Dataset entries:
#[export] Instance pkeep_frame : KFrame pkeep.
Proof.
  split.
  - intros k. by apply (pkeep_procs id).
  - intros k1 k2 k3 (A1 & A2 & A3 & A4) (B1 & B2 & B3 & B4). split; [congruence|]. split; [congruence|]. split; [congruence|].
    rewrite Forall2_lookup in A4, B4 |- *. intros i. specialize (A4 i). specialize (B4 i).
    destruct (k_procs k1 !! i) as [x|], (k_procs k2 !! i) as [y|], (k_procs k3 !! i) as [z|]; inversion A4; inversion B4; constructor.
    subst. by eapply pwoke_trans.
  - intros f k. by apply (pkeep_procs (set_sb f)).
  - intros f k _. by apply (pkeep_procs (set_itable f)).
  - intros f k _. by apply (pkeep_procs (set_ftable f)).
  - intros f k. by apply (pkeep_procs (set_pipes f)).
  - intros f k. by apply (pkeep_procs (set_mem f)).
  - intros x k. by apply (pkeep_procs (set_freelist x)).
  - exact pkeep_wakeup.
  - intros g i k _. apply pkeep_alter. intros p. split; try done. by left.
  - intros c i k. apply pkeep_alter. intros p. split; try done. by left.
Qed.

Lemma pkeep_at k k' i : pkeep k k' ->
  (forall p, k_procs k !! i = Some p -> exists p', k_procs k' !! i = Some p' /\ pwoke p p') /\
  (forall p', k_procs k' !! i = Some p' -> exists p, k_procs k !! i = Some p /\ pwoke p p').
Proof.
  intros (_ & _ & _ & F). rewrite Forall2_lookup in F. specialize (F i).
  destruct (k_procs k !! i) as [p|], (k_procs k' !! i) as [p'|]; inversion F; subst; split; intros q [= <-]; eauto.
Qed.

Lemma pwoke_alive p p' : pwoke p p' -> alive (p_state p) = true -> alive (p_state p') = true.
Proof. intros [_ _ [->|[_ ->]] _]; done. Qed.

Lemma live_pkeep k k' j : pkeep k k' -> live k j -> live k' j.
Proof.
  intros K (p & Hp & A). destruct (proj1 (pkeep_at k k' j K) p Hp) as (p' & Hp' & W). exists p'. split; [done|]. by apply (pwoke_alive p).
Qed.

Lemma ptable_pkeep k k' : ptable_ok k -> pkeep k k' -> ptable_ok k'.
Proof.
  intros [L N U P I Pa In R] K. pose proof K as (E1 & E2 & E3 & F). split.
  - rewrite <- L. symmetry. by eapply Forall2_length.
  - lia.
  - intros i p' Hp' Hs. destruct (proj2 (pkeep_at k k' i K) p' Hp') as (p & Hp & [W1 W2 W _]). rewrite W1, W2.
    apply (U i); [done|]. destruct W as [W|[_ W]]; congruence.
  - intros i p' Hp' Hs. destruct (proj2 (pkeep_at k k' i K) p' Hp') as (p & Hp & [W1 W2 W _]). rewrite W1, E3. apply (P i); [done|].
    destruct W as [W|[W _]]; congruence.
  - intros i j p' q' Hp' Hq'. destruct (proj2 (pkeep_at k k' i K) p' Hp') as (p & Hp & [W1 _ _ _]).
    destruct (proj2 (pkeep_at k k' j K) q' Hq') as (q & Hq & [W2 _ _ _]). rewrite W1, W2. by apply (I i j p q).
  - intros i p' j Hp' Hj. destruct (proj2 (pkeep_at k k' i K) p' Hp') as (p & Hp & [_ W2 _ _]). apply (live_pkeep k k' j K).
    apply (Pa i p); [done|congruence].
  - intros j Hj. apply (live_pkeep k k' j K), In. congruence.
  - intros i p' Hp' Hs. destruct (proj2 (pkeep_at k k' i K) p' Hp') as (p & Hp & [_ _ W _]). rewrite E1. apply (R i p); [done|].
    destruct W as [W|[_ W]]; congruence.
Qed.

Lemma running_pkeep k k' : running k -> pkeep k k' -> running k'.
Proof.
  intros (p & Hp & Hs) K. pose proof K as (E1 & _). destruct (proj1 (pkeep_at k k' _ K) p Hp) as (p' & Hp' & [_ _ W _]).
  exists p'. rewrite E1. split; [done|]. destruct W as [W|[W _]]; congruence.
Qed.

Lemma idle_pkeep k k' : idle k -> pkeep k k' -> idle k'.
Proof.
  intros H K i p' Hp'. destruct (proj2 (pkeep_at k k' i K) p' Hp') as (p & Hp & [_ _ W _]). specialize (H i p Hp).
  destruct W as [->|[_ ->]]; done.
Qed.

Lemma nolost_pkeep k k' : nolost k -> pkeep k k' -> nolost k'.
Proof.
  intros N K j p' z q' Hp' Hs Hc Hq' Hz. destruct (proj2 (pkeep_at k k' j K) p' Hp') as (p & Hp & [_ _ W1 W2]).
  destruct (proj2 (pkeep_at k k' z K) q' Hq') as (q & Hq & [_ W3 W4 _]). rewrite W3.
  apply (N j p z q); try congruence; [destruct W1 as [?|[_ ?]]; congruence|by rewrite <- W2|destruct W4 as [?|[_ ?]]; congruence].
Qed.

(** ** Lemmas: steps that keep every process in its place *)

Lemma skept_getp R `{KFrame R} i : skept R (getp i).
Proof. intros k. exact (kf_refl k). Qed.
Lemma skept_modp i g : (forall p, pwoke p (g p)) -> skept pkeep (modp i g).
Proof. intros H. apply skept_modify. intros k. by apply pkeep_alter. Qed.
#[export] Hint Resolve skept_getp : kept.

Ltac benign := apply skept_modp; intros ?; split; [done|done|by left|done].
#[export] Hint Extern 1 (skept pkeep (modp _ _)) => benign : kept.

Lemma kept_modproc g : (forall p, pwoke p (g p)) -> kept pkeep (modproc g).
Proof. intros H. unfold modproc. kept. by apply pkeep_alter. Qed.

Lemma skept_growproc n : skept pkeep (growproc n).
Proof. unfold growproc. kept. Qed.
Lemma skept_proc_freepagetable R `{KFrame R} pt sz : skept R (proc_freepagetable pt sz).
Proof. unfold proc_freepagetable. kept. Qed.
#[export] Hint Resolve skept_growproc skept_proc_freepagetable : kept.
Lemma skept_proc_pagetable R `{KFrame R} t i : skept R (proc_pagetable t i).
Proof. unfold proc_pagetable. kept. Qed.
#[export] Hint Resolve skept_proc_pagetable : kept.

Lemma kept_loadseg R `{KFrame R} pt va ip off sz : kept R (loadseg pt va ip off sz).
Proof.
  assert (L : forall f i, kept R (loadseg_loop f pt va ip off sz i)) by (induction f as [|f IH]; intros; cbn [loadseg_loop]; kept).
  unfold loadseg. kept.
Qed.
Lemma kept_exec_bad R `{KFrame R} pt sz ip : kept R (exec_bad pt sz ip).
Proof. unfold exec_bad. kept. Qed.
#[export] Hint Resolve kept_loadseg kept_exec_bad : kept.
Lemma kept_exec_load R `{KFrame R} n ip off pt sz : kept R (exec_load n ip off pt sz).
Proof. revert off sz. induction n as [|n IH]; intros off sz; cbn [exec_load]; kept. Qed.
Lemma kept_push_args R `{KFrame R} argv c pt sp b u : kept R (push_args argv c pt sp b u).
Proof. revert c sp u. induction argv as [|a l IH]; intros c sp u; cbn [push_args]; kept. Qed.
Lemma kept_exec_args R `{KFrame R} f u i l : kept R (exec_args f u i l).
Proof. revert i l. induction f as [|f IH]; intros i l; cbn [exec_args]; kept. Qed.
#[export] Hint Resolve kept_exec_load kept_push_args kept_exec_args : kept.
Lemma kept_exec_commit path argv e pt sz : kept pkeep (exec_commit path argv e pt sz).
Proof. unfold exec_commit. kept; apply kept_modproc; intros p; (split; [done|done|by left|done]). Qed.
#[export] Hint Resolve kept_exec_commit : kept.
Lemma kept_exec t path argv : kept pkeep (exec t path argv).
Proof. unfold exec. kept. Qed.
#[export] Hint Resolve kept_exec : kept.
Lemma kept_sys_exec t : kept pkeep (sys_exec t).
Proof. unfold sys_exec. kept. Qed.
Lemma kept_sys_sbrk : kept pkeep sys_sbrk.
Proof. unfold sys_sbrk. kept. Qed.
Lemma skept_kill pid : skept pkeep (kill pid).
Proof.
  unfold kill. kept. apply skept_modp. intros p. case_bool_decide as E; (split; [done|done| |done]); [right; by rewrite E|by left].
Qed.
#[export] Hint Resolve skept_kill : kept.
Lemma kept_sys_kill : kept pkeep sys_kill.
Proof. unfold sys_kill. kept. Qed.
#[export] Hint Resolve kept_sys_exec kept_sys_sbrk kept_sys_kill : kept.

(** ** Lemmas: one process changes its place *)

(** Nobody needs process [i]: it is no parent and not init. *)
Definition loose (k : kst) (i : nat) : Prop :=
  k_initproc k <> Some i /\ forall j q, k_procs k !! j = Some q -> p_parent q <> Some i.

Lemma alter_at (l : list proc) i g p : l !! i = Some p -> forall j q, alter g i l !! j = Some q -> j = i /\ q = g p \/ j <> i /\ l !! j = Some q.
Proof.
  intros Hp j q. destruct (decide (j = i)) as [->|Ne]; [rewrite list_lookup_alter_eq, Hp; intros [= <-]; by left|].
  rewrite list_lookup_alter_ne by done. by right.
Qed.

▶ [The problem] Find and copy each line above that includes the string "Lemmas".

▶ [Problem solution]
(** ** Lemmas: steps that keep every process in its place *)
(** ** Lemmas: one process changes its place *)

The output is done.